Кстати, я нашёл о династии одесских портных Файнштейнов у Ростислава Алекандрова:
«…для ремесленников, вообще, была характерна преемственность профессии, примером чему часовщики Герш Острозецер и его сын Зеев, кондитеры Хаскель Вайнштейн с дочерью Рахилью, парикмахеры братья Шульц — Лейзер, Мотл, Сруль и его жена Перл, портные Файнштейны, несколько поколений которых обшивали одесситов в течение семидесяти лет и, возможно, продолжали бы этим заниматься, «не произойди то, что случилось»…
А вот у него же об одесских портных как раз периода детства Юрия Карловича:
«Среди мужчин-ремесленников больше всего было портных.
…Одни портные держали свои мастерские, коих в 1910-х годах имелось около двухсот, другие работали там на их хозяев, третьи трудились самостоятельно. Пиджачники, брючники, жилеточники, шапочники, перчаточники, мастера по изготовлению крахмальных воротников и манжет… Они поставляли свои изделия в салоны, магазины и лавки готового платья или выполняли индивидуальные заказы, в том числе на требующий особого мастерства пошив офицерской формы, как известный Савелий Журочка. А многие жили с того, что перелицовывали, латали, штопали, отглаживали и отпаривали старые вещи, которые продавались потом на Толкучем рынке, что весь день гомонил на пересечении Большой Арнаутской, Старопортофранковской и Прохоровской улиц.
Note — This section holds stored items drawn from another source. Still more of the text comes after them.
(* ===== verification/Cache.v ===== *)
(** * Cache.v: the cache of output coins (package incclient)

    [coin_cache.go] and [coin_cache_utils.go].  The cache of an account holds, for
    each token, the coins of the account among the coins [0 .. LatestIndex] of its
    shard, by index.  [syncOutCoinV2] brings it up to date: a scheduler starts
    goroutines that each ask the node for a batch of coins and keep those of the
    account ([getCoinsByIndices]), collects what they send over a channel, and
    merges it into the cache ([update], [updateAllTokens]).  The scheduler and its
    goroutines are a step relation, the rest are functions.  What the node answers
    is the class [CoinNode], the order in which a Go map is ranged over the class
    [MapRange], and what the file of an account holds the class [CacheFiles] (the
    file system and [encoding/json]). *)

From stdpp Require Import base list gmap strings.
From Stdlib Require Import ZArith Lia.
From S2P Require Import Prelude Common Hashing Crypto Key Base58 Base58Check Wallet CoinV2 Hybrid CoinV1 Utxo Account.
Open Scope Z_scope.

Definition PRVIDStr : list Z :=
  str "0000000000000000000000000000000000000000000000000000000000000004".
Definition CAStr : list Z := Hash_String ConfidentialAssetID.

(** ** Data *)

(** [map[uint64]jsonresult.ICoinInfo] *)
Abbreviation coin_map := (gmap Z ICoinInfo).

Record tokenCache := mkTokenCache { tc_LatestIndex : Z; tc_OutCoins : coin_map }.
Record accountCache := mkAccountCache {
  ac_OtaKey : list Z; ac_CachedTokens : gmap (list Z) tokenCache }.
Record utxoCache := mkUtxoCache {
  uc_isRunning : bool; uc_cachedData : gmap (list Z) accountCache }.

Definition newTokenCache : tokenCache := mkTokenCache 0 ∅.
Definition newAccountCache (otaKey : list Z) : accountCache := mkAccountCache otaKey ∅.
Definition uc_start (uc : utxoCache) : utxoCache := mkUtxoCache true (uc_cachedData uc).

Definition set_cached (otaKey : list Z) (ac : accountCache) (uc : utxoCache) : utxoCache :=
  mkUtxoCache (uc_isRunning uc) (<[otaKey := ac]> (uc_cachedData uc)).
Definition set_token (tok : list Z) (tc : tokenCache) (ac : accountCache) : accountCache :=
  mkAccountCache (ac_OtaKey ac) (<[tok := tc]> (ac_CachedTokens ac)).

(** ** Interfaces *)

(** The node: how many coins a shard has, the coins at given indices, the tags of
    all tokens, and the output coins of an account's keys by the first of its two
    requests. *)
Class CoinNode : Type := {
  GetOTACoinLengthByShard : Z -> list Z -> res Z;
  GetOTACoinsByIndices : Z -> list Z -> list Z -> res coin_map;
  GetAllAssetTags : res (gmap (list Z) (list Z));
  GetOutputCoinsV1 : OutCoinKey -> list Z -> res (list (ICoinInfo * option Z))
}.

(** The order in which a map is ranged over. *)
Class MapRange : Type := map_range : coin_map -> list (Z * ICoinInfo).
Class MapRangeLaws `{MapRange} : Prop := map_range_perm : forall m, map_range m ≡ₚ map_to_list m.

(** The directory of the cache: the accounts with a file, and what reading it
    gives.  Whether a file can be written. *)
Class CacheFiles : Type := {
  read_account : list Z -> option (res accountCache);
  store_account : accountCache -> bool
}.

Section cache.
Context `{CO : CurveOps} `{DG : Digests} `{LR : LRU} `{BC : BlockCipher} `{AL : Allocator} `{HD : HDWallet}.
Context `{CN : CoinNode} `{MR : MapRange} `{CF : CacheFiles}.

(** ** Methods of the interface [jsonresult.ICoinInfo] *)

Definition ICoinInfo_Bytes (c : ICoinInfo) : list Z :=
  match c with
  | InfoV1 c => CoinV1_Bytes c
  | InfoPlainV1 c => PlainCoinV1_Bytes c
  | InfoV2 c => CoinV2_Bytes c
  end.

Definition ICoinInfo_GetVersion (c : ICoinInfo) : Z :=
  match c with InfoV2 _ => 2 | _ => 1 end.

(** The coin is a pointer, in which the raw asset tag may be set. *)
Definition ICoinInfo_DoesCoinBelongToKeySet (keySet : KeySet) (c : ICoinInfo) : res (ICoinInfo * bool) :=
  match c with
  | InfoV1 c' => let* b := CoinV1_DoesCoinBelongToKeySet keySet c' in Ok (c, b)
  | InfoPlainV1 c' => let* b := PlainCoinV1_DoesCoinBelongToKeySet keySet c' in Ok (c, b)
  | InfoV2 c' => let* (c', b, _) := DoesCoinBelongToKeySet keySet c' in Ok (InfoV2 c', b)
  end.

(** ** getCoinsByIndices *)

(** The coins of the key set, out of those the node returned. *)
Fixpoint keep_owned (keySet : KeySet) (burningPubKey : list Z) (l : list (Z * ICoinInfo)) : res (list (Z * ICoinInfo)) :=
  match l with
  | [] => Ok []
  | (idx, outCoin) :: l =>
      if bool_decide (ICoinInfo_Bytes outCoin = burningPubKey) then keep_owned keySet burningPubKey l
      else
        let* (outCoin, belongs) := ICoinInfo_DoesCoinBelongToKeySet keySet outCoin in
        let* rest := keep_owned keySet burningPubKey l in
        Ok (if belongs then (idx, outCoin) :: rest else rest)
  end.

(** The indices [fromIndex .. toIndex]. *)
Definition index_list (fromIndex toIndex : Z) : list Z :=
  map (fun k => fromIndex + Z.of_nat k) (seq 0 (Z.to_nat (toIndex + 1 - fromIndex))).

Definition getCoinsByIndices (keySet : KeySet) (shardID : Z) (tokenIDStr : list Z) (fromIndex toIndex : Z) : res coin_map :=
  let* tmpOutCoins := GetOTACoinsByIndices shardID tokenIDStr (index_list fromIndex toIndex) in
  let* burningPubKey := GetBurningPublicKey in
  let* owned := keep_owned keySet burningPubKey (map_range tmpOutCoins) in
  Ok (list_to_map owned).

(** ** Merging into the cache *)

(** [update]: the updated records are returned. *)
Definition update (tokenIDStr : list Z) (latestIndex : Z) (outCoins : coin_map) (ac : accountCache) : accountCache * coin_map :=
  let '(data, updatedRecords) :=
    match ac_CachedTokens ac !! tokenIDStr with
    | None => (outCoins, outCoins)
    | Some tc => (tc_OutCoins tc ∪ outCoins, outCoins ∖ tc_OutCoins tc)
    end in
  (set_token tokenIDStr (mkTokenCache latestIndex data) ac, updatedRecords).

(** One round of the loop of [updateAllTokens]: the coin goes to its token. *)
Definition add_to_token (tok : list Z) (latestIndex idx : Z) (c : ICoinInfo) (ac : accountCache) : accountCache :=
  let tc := match ac_CachedTokens ac !! tok with
            | None => mkTokenCache latestIndex ∅
            | Some tc => tc
            end in
  let tc := match tc_OutCoins tc !! idx with
            | None => mkTokenCache latestIndex (<[idx := c]> (tc_OutCoins tc))
            | Some _ => tc
            end in
  set_token tok tc ac.

Fixpoint add_records (keySet : KeySet) (rawAssetTags : gmap (list Z) (list Z)) (latestIndex : Z)
    (l : list (Z * ICoinInfo)) : st accountCache unit :=
  match l with
  | [] => st_ret tt
  | (idx, coinData) :: l =>
      match coinData with
      | InfoV2 c =>
          match GetTokenId keySet rawAssetTags c with
          | Ok (c, tokenId) =>
              let! _ := st_put (add_to_token (Hash_String tokenId) latestIndex idx (InfoV2 c)) in
              add_records keySet rawAssetTags latestIndex l
          | Err _ => add_records keySet rawAssetTags latestIndex l
          | Panic => st_lift Panic
          | OutOfFuel => st_lift OutOfFuel
          end
      | _ => st_fail "cannot parse coin as a CoinV2"
      end
  end.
В начале прошлого века в городах и местечках России портные составляли четверть всего количества евреев-ремесленников, а в Одессе их было почти вдвое больше. Они были многочисленны, специфичны, колоритны…»
Где он сейчас, тот одесский колорит, который Олеша вспоминал и о котором писал с такой ностальгией, давно живя в Москве?